Free at last.  Nothing like a photo shoot to make a snake happy to go back to the woods and stay in the woods.

    I always used to cringe when I heard the word "empowered".  Because it sounded like a made-up word, and because it seemed to pop up in the whiniest of contexts.  Turns out it isn’t that new  of a word — it made the cut for my dad’s stodgy old collegiate dictionary, circa 1960.  And it turns out that there are decidedly non-whiny moments when it is just the right word.

    So today I took the doors off the cabinets below the bathroom sink.  The mystery ailment is slowly decreasing in mysteriousness, but certain secrets remain.  I get to see the orthopedist next week, and hopefully the veil will be lifted at that time. 

    (Why so long?  Not the evils of socialized medicine.  I just have a very low-intervention family physician.  And, I must grudgingly admit, the long, slow take-it-easy method has helped parse out the jumble of complaints.)

    In the meantime, though, I’m supposed to stay off my feet as much as possible.  This because at least part of the mystery — possibly the crux of it, possibly not — is a wayward femur.  The sort of disorderly femur that does not stay nice and steady in one snug spot in the hip joint.  (Is it the femur’s fault?
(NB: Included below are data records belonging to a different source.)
(* ===== verification/Compile.v ===== *)
(** Feature-map compilation and L4 coarsening (crates/orch-core/src/compile.rs):
    validation, the merge of feature intervals into extraction ranges, the
    packed offsets of the fields, and the coarsening that scales bucket and
    grid sizes. *)
From S2P Require Import Prelude.
Local Open Scope string_scope.
Local Open Scope list_scope.

(** ** Data *)

Inductive FeatureValueType :=
| U8 | U16Le | U16Be | U32Le | U32Be | I8 | I16Le | I16Be | I32Le | I32Be
| Bitflags8 | Bitflags16Le | Bitflags32Le | Bcd8 | Bcd16Le | Bytes.

Definition derived_width (v : FeatureValueType) : option N :=
  match v with
  | U8 | I8 | Bitflags8 | Bcd8 => Some 1%N
  | U16Le | U16Be | I16Le | I16Be | Bitflags16Le | Bcd16Le => Some 2%N
  | U32Le | U32Be | I32Le | I32Be | Bitflags32Le => Some 4%N
  | Bytes => None
  end.

Definition is_integer_scalar (v : FeatureValueType) : bool :=
  match v with
  | U8 | U16Le | U16Be | U32Le | U32Be | I8 | I16Le | I16Be | I32Le | I32Be => true
  | _ => false
  end.

Definition is_bitflags (v : FeatureValueType) : bool :=
  match v with Bitflags8 | Bitflags16Le | Bitflags32Le => true | _ => false end.

Inductive FeatureStability := Stable | Volatile.

Global Instance FeatureStability_eq_dec : EqDecision FeatureStability.
Proof. solve_decision. Defined.

Inductive Discretize :=
| DNone
| DIdentity
| DBucket (size : N)
| DThreshold (edges : list Z)
| DBits
| DGrid (x y room : string) (cell_w cell_h : N).

Global Instance Discretize_eq_dec : EqDecision Discretize.
Proof. solve_decision. Defined.

Inductive PredicateOp := OpEq | OpNe | OpGe | OpLe.
Record FeaturePredicate := mkFeaturePredicate {
  fp_feature : string;
  fp_op : PredicateOp;
  fp_value : Z
}.

#[local] Set Warnings "-register-all".

(** Values of fields the schema does not name, in key order. *)
Inductive ExtraValue :=
| EBool (b : bool)
| EI64 (z : Z)
| EU64 (n : N)
| EString (s : string)
| ESeq (l : list ExtraValue)
| EMap (m : list (string * ExtraValue)).
Definition Extra : Type := list (string * ExtraValue).

Record Feature := mkFeature {
  ft_name : string;
  ft_region : string;
  ft_offset : N;
  ft_value_type : FeatureValueType;
  ft_width : option N;
  ft_semantics : string;
  ft_stability : FeatureStability;
  ft_discretize : Discretize;
  ft_valid_when : option FeaturePredicate;
  ft_extra : Extra
}.

Record FeatureRegion := mkFeatureRegion { rg_name : string; rg_size : N; rg_extra : Extra }.
Record RegionLayout := mkRegionLayout { rl_size : N; rl_layout_version : N }.
Definition RegionLayouts : Type := gmap string RegionLayout.

Record FeatureMapMeta := mkFeatureMapMeta {
  meta_name : string;
  meta_workload : string;
  meta_game_revision : string;
  meta_version : N;
  meta_extra : Extra
}.

Inductive FeatureMapKind := KindFeatureMap.

Record FeatureMap := mkFeatureMap {
  fm_schema_version : N;
  fm_kind : FeatureMapKind;
  fm_meta : FeatureMapMeta;
  fm_regions : list FeatureRegion;
  fm_features : list Feature;
  fm_extra : Extra
}.

Record ExtractRange := mkExtractRange {
  er_region : string;
  er_layout_version : N;
  er_offset : N;
  er_len : N
}.

Global Instance ExtractRange_eq_dec : EqDecision ExtractRange.
Proof. solve_decision. Defined.

Record CompiledField := mkCompiledField {
  cf_field_index : N;
  cf_name : string;
  cf_region : string;
  cf_source_offset : N;
  cf_width : N;
  cf_packed_offset : N;
  cf_value_type : FeatureValueType;
  cf_semantics : string;
  cf_stability : FeatureStability;
  cf_discretize : Discretize;
  cf_valid_when : option FeaturePredicate
}.

(** [layout] is the list of ranges. *)
Record CompiledFeatureMap := mkCompiledFeatureMap {
  cm_meta : FeatureMapMeta;
  cm_layout : list ExtractRange;
  cm_fields : list CompiledField;
  cm_total_len : N
}.

Record RadiusFactor := mkRadiusFactor {
  numerator : N;
  denominator : N;
  denominator_nonzero : (denominator =? 0)%N = false
}.

Inductive CompileError :=
| WrongSchemaVersion (version : N)
| InvalidName (field name : string)
| DuplicateRegion (name : string)
| DuplicateFeature (name : string)
| UnknownRegion (feature region : string)
| UnknownRegionLayout (region : string)
| RegionSizeMismatch (region : string)
| MissingBytesWidth (feature : string)
| EmptyBytesFeature (feature : string)
| WidthMismatch (feature : string)
| FeatureOutOfBounds (feature region : string)
| TotalLengthOverflow
| FeatureNotCovered (feature : string)
| InvalidGridReference (feature target : string)
| InvalidGridDoubleCount (feature target : string)
| InvalidGridCellSize (feature : string)
| InvalidBucketSize (feature : string)
| InvalidBitflagsDiscretize (feature : string)
| InvalidRadiusFactor
| RadiusOverflow
| VersionOverflow
| LayoutChangedByCoarsening.

(** [slice::sort_unstable_by_key] on the interval starts: some permutation
    with increasing starts; the order of intervals with equal starts is not
    specified. *)
Class SortByStart := {
  sort_by_start : list (N * N) -> list (N * N);
  sort_by_start_perm : forall l, sort_by_start l ≡ₚ l;
  sort_by_start_sorted : forall l, StronglySorted (fun a b => a.1 <= b.1)%N (sort_by_start l)
}.

(** ** Widths and radii *)

Definition width (f : Feature) : res CompileError N :=
  match derived_width (ft_value_type f) with
  | Some derived =>
    match ft_width f with
    | Some w => if (w =? derived)%N then Ok derived else Err (WidthMismatch (ft_name f))
    | None => Ok derived
    end
  | None =>
    w ← ok_or (ft_width f) (MissingBytesWidth (ft_name f));
    if (w =? 0)%N then Err (EmptyBytesFeature (ft_name f)) else Ok w
  end.

Definition RadiusFactor_new (num den : N) : res CompileError RadiusFactor :=
  match (den =? 0)%N as b return (den =? 0)%N = b -> _ with
  | true => fun _ => Err InvalidRadiusFactor
  | false => fun H => if (num <? den)%N then Err InvalidRadiusFactor else Ok (mkRadiusFactor num den H)
  end eq_refl.
Definition RadiusFactor_integer (value : N) : res CompileError RadiusFactor := RadiusFactor_new value 1.

(** The product is taken in 128 bits, where it cannot overflow. *)
Definition scale_positive (value : N) (r : RadiusFactor) : res CompileError N :=
  let product := (value * numerator r)%N in
  let scaled := ((product + denominator r - 1) / denominator r)%N in
  if (u64_max <? scaled)%N then Err RadiusOverflow else Ok (N.max scaled 1).

(** ** Validation *)

Definition is_ascii_lowercase (c : Ascii.ascii) : bool :=
  (97 <=? Ascii.N_of_ascii c)%N && (Ascii.N_of_ascii c <=? 122)%N.
Definition is_ascii_digit (c : Ascii.ascii) : bool :=
  (48 <=? Ascii.N_of_ascii c)%N && (Ascii.N_of_ascii c <=? 57)%N.
Definition is_char (n : N) (c : Ascii.ascii) : bool := (Ascii.N_of_ascii c =? n)%N.

Definition validate_name (field name : string) (allow_hyphen : bool) : res CompileError unit :=
  match name with
  | EmptyString => Err (InvalidName field name)
  | String first chars =>
    if negb (is_ascii_lowercase first) then Err (InvalidName field name)
    else if negb (forallb (fun ch => is_ascii_lowercase ch || is_ascii_digit ch || is_char 95 ch
                      || (allow_hyphen && is_char 45 ch)) (String.list_ascii_of_string chars))
    then Err (InvalidName field name)
    else Ok tt
  end.

Definition validate_feature_bounds (map : FeatureMap) (f : Feature) : res CompileError unit :=
  region ← ok_or (list_find (fun r => rg_name r = ft_region f) (fm_regions map))
             (UnknownRegion (ft_name f) (ft_region f));
  w ← width f;
  end_ ← ok_or (checked_add u64_max (ft_offset f) w) (FeatureOutOfBounds (ft_name f) (ft_region f));
  if (rg_size region.2 <? end_)%N then Err (FeatureOutOfBounds (ft_name f) (ft_region f)) else Ok tt.

Definition validate_grid_target (map : FeatureMap) (f : Feature) (target : string) (must_be_integer : bool)
    : res CompileError unit :=
  tf ← ok_or (list_find (fun c => ft_name c = target) (fm_features map))
         (InvalidGridReference (ft_name f) target);
  let t := tf.2 in
  if must_be_integer && negb (is_integer_scalar (ft_value_type t))
  then Err (InvalidGridReference (ft_name f) target)
  else if must_be_integer && negb (bool_decide (ft_name t = ft_name f))
          && negb (bool_decide (ft_discretize t = DNone))
  then Err (InvalidGridDoubleCount (ft_name f) target)
  else if negb must_be_integer && negb (bool_decide (ft_stability t = Stable))
  then Err (InvalidGridReference (ft_name f) target)
  else Ok tt.

Definition validate_discretize (map : FeatureMap) (f : Feature) : res CompileError unit :=
  if is_bitflags (ft_value_type f)
     && negb (match ft_discretize f with DBits | DNone => true | _ => false end)
  then Err (InvalidBitflagsDiscretize (ft_name f))
  else
    match ft_discretize f with
    | DBucket size => if (size =? 0)%N then Err (InvalidBucketSize (ft_name f)) else Ok tt
    | DGrid x y room cell_w cell_h =>
      if (cell_w =? 0)%N || (cell_h =? 0)%N then Err (InvalidGridCellSize (ft_name f))
      else
        _ ← validate_grid_target map f x true;
        _ ← validate_grid_target map f y true;
        validate_grid_target map f room false
    | DNone | DIdentity | DThreshold _ | DBits => Ok tt
    end.

(** The two loops carry the set of names seen so far. *)
Fixpoint validate_regions (layouts : RegionLayouts) (names : gset string) (regions : list FeatureRegion)
    : res CompileError unit :=
  match regions with
  | [] => Ok tt
  | r :: rest =>
    _ ← validate_name "region" (rg_name r) false;
    if decide (rg_name r ∈ names) then Err (DuplicateRegion (rg_name r))
    else
      layout ← ok_or (layouts !! rg_name r) (UnknownRegionLayout (rg_name r));
      if (rl_size layout <? rg_size r)%N then Err (RegionSizeMismatch (rg_name r))
      else validate_regions layouts ({[rg_name r]} ∪ names) rest
  end.

Fixpoint validate_features (map : FeatureMap) (names : gset string) (features : list Feature)
    : res CompileError unit :=
  match features with
  | [] => Ok tt
  | f :: rest =>
    _ ← validate_name "feature" (ft_name f) false;
    if decide (ft_name f ∈ names) then Err (DuplicateFeature (ft_name f))
    else
      _ ← validate_feature_bounds map f;
      _ ← validate_discretize map f;
      validate_features map ({[ft_name f]} ∪ names) rest
  end.

Definition validate_feature_map (map : FeatureMap) (layouts : RegionLayouts) : res CompileError unit :=
  if negb (fm_schema_version map =? 1)%N then Err (WrongSchemaVersion (fm_schema_version map))
  else
    _ ← validate_name "meta.name" (meta_name (fm_meta map)) true;
    _ ← validate_regions layouts ∅ (fm_regions map);
    validate_features map ∅ (fm_features map).

(** ** Layout *)

(** Intervals in order, an interval that touches the last one extending it;
    [current] is the last one pushed. *)
Fixpoint merge_from (current : N * N) (intervals : list (N * N)) : list (N * N) :=
  match intervals with
  | [] => [current]
  | (start, end_) :: rest =>
    if (start <=? current.2)%N then merge_from (current.1, N.max current.2 end_) rest
    else current :: merge_from (start, end_) rest
  end.

Definition merge_intervals (intervals : list (N * N)) : list (N * N) :=
  match intervals with
  | [] => []
  | i :: rest => merge_from i rest
  end.

Definition feature_interval (f : Feature) : res CompileError (N * N) :=
  w ← width f;
  end_ ← ok_or (checked_add u64_max (ft_offset f) w) (FeatureOutOfBounds (ft_name f) (ft_region f));
  Ok (ft_offset f, end_).

Definition range_of (region : FeatureRegion) (layout : RegionLayout) (i : N * N)
    : res CompileError ExtractRange :=
  size ← expect (checked_sub i.2 i.1);
  if (u32_max <? size)%N then Err TotalLengthOverflow
  else Ok (mkExtractRange (rg_name region) (rl_layout_version layout) i.1 size).

Definition total_feature_bytes_len (layout : list ExtractRange) : res CompileError N :=
  fold_left (fun total range =>
    t ← total; ok_or (checked_add u32_max t (er_len range)) TotalLengthOverflow) layout (Ok 0%N).

(** The condition of [find] in [compile_field]; its sums may overflow. *)
Definition range_covers (f : Feature) (w : N) (range : ExtractRange) : res CompileError bool :=
  if bool_decide (er_region range = ft_region f) && (er_offset range <=? ft_offset f)%N then
    a ← expect (checked_add u64_max (ft_offset f) w);
    b ← expect (checked_add u64_max (er_offset range) (er_len range));
    Ok (a <=? b)%N
  else Ok false.

(** [scan] with the packed base, stopping when it overflows, and [find]. *)
Fixpoint find_range (f : Feature) (w packed_base : N) (ranges : list ExtractRange)
    : res CompileError (option (N * ExtractRange)) :=
  match ranges with
  | [] => Ok None
  | range :: rest =>
    match checked_add u32_max packed_base (er_len range) with
    | None => Ok None
    | Some next_base =>
      hit ← range_covers f w range;
      if (hit : bool) then Ok (Some (packed_base, range)) else find_range f w next_base rest
    end
  end.

Definition compile_field (layout : list ExtractRange) (entry : nat * Feature) : res CompileError CompiledField :=
  let '(index, f) := entry in
  w ← width f;
  found ← find_range f w 0 layout;
  range ← ok_or found (FeatureNotCovered (ft_name f));
  delta ← expect (checked_sub (ft_offset f) (er_offset range.2));
  delta32 ← (if (u32_max <? delta)%N then Err (FeatureNotCovered (ft_name f)) else Ok delta);
  packed_offset ← ok_or (checked_add u32_max range.1 delta32) TotalLengthOverflow;
  field_index ← (if (u32_max <? N.of_nat index)%N then Err TotalLengthOverflow else Ok (N.of_nat index));
  Ok (mkCompiledField field_index (ft_name f) (ft_region f) (ft_offset f) w packed_offset
        (ft_value_type f) (ft_semantics f) (ft_stability f) (ft_discretize f) (ft_valid_when f)).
Probably not.)   So when I walk too much, things hurt, and my leg gets numb.  Physician and P.T. agree, I should not do things that hurt or make my leg numb.

    As I’ve gradually pared down activities, there’ve been a lot of things that are pretty easy to outsource.  Children can do more housework.  A friend was very willing to pick up paid work as dance-class-day chauffer.  There’s a reason they have that long aisle of frozen meals at the grocery store.  No problem.

    But there’s a bit of internal tension on my part, because it’s one thing to make the kids clean the kitchen, it’s another to have them fetch and deliver every little thing a scattered-brained mother left at the far end of the house, and suddenly realized she needs, and can’t remember exactly where she put it. 

    And then, there’s a limited number of maternal walking minutes available each day, but no one really knows how many there are.   All we know is that it is very important not to use them up.   Is it okay to get up and go get a book?  For me, to read, all to myself, purely for my own entertainment?  Wasting valuable steps here, don’t want to do Permanent Damage on account of a little boredom, do we?  Especially while a hard-working SuperRelative is in the other room doing chores.  Major recipe for agonizing, self-doubting guilt-mania.

    Removing the cabinet doors under the bathroom sink makes it much more convenient to sit down while brushing teeth and all that, but the whole business of actually doing it uses up Valuable Steps.  And the SuperHusband has way more to do than he has time for, he isn’t exactly pacing the house at night begging for me to think up projects.

    And this is where the empowerment comes in: I got a wheelchair.   That fits.  Oh my goodness, the acts of contrition it is saving me.  Because now I can be in the bedroom, and look at the cabinet doors and realize I want them off, and I can just *go to the kitchen and get the screwdriver*.  Crossing the *entire house* in the process.  And cross the house again, take off cabinet doors.  And then! Get this! I realize I need a little ziplock bag to put the screws in, so I *go back to the kitchen*!  Just like that.   And then back to the bedroom to stow the screws and cabinet doors in the closet.

    And all this, while the Superhusband is at work and big kids are playing outside during the baby’s nap.  With no guilt.  Zero.  (Yes, I did have a certain awareness that I need to lay down some of the day.  But I’ve got a much better handle on that than on the step-ration. If I sit too much, I know it, I’m not agonizing over whether it’s too much or not.)  This is empowerment.

    And it gets even better.  Because then, after all this reckless crossing of the house,  I can realize that lunch leftovers are still out, and I can just get up and put them away, because I didn’t use up my step-quota on Some Other Task.   (My kitchen is not set up for a seated cook.)

   So that’s the news from the castle.  An empowered housewife.  Very nice.  No more sulking and despairing for me.  Everyone is happier.  Snake photos up next, if i can remember my photo-hosting location, and then I really will go lay down.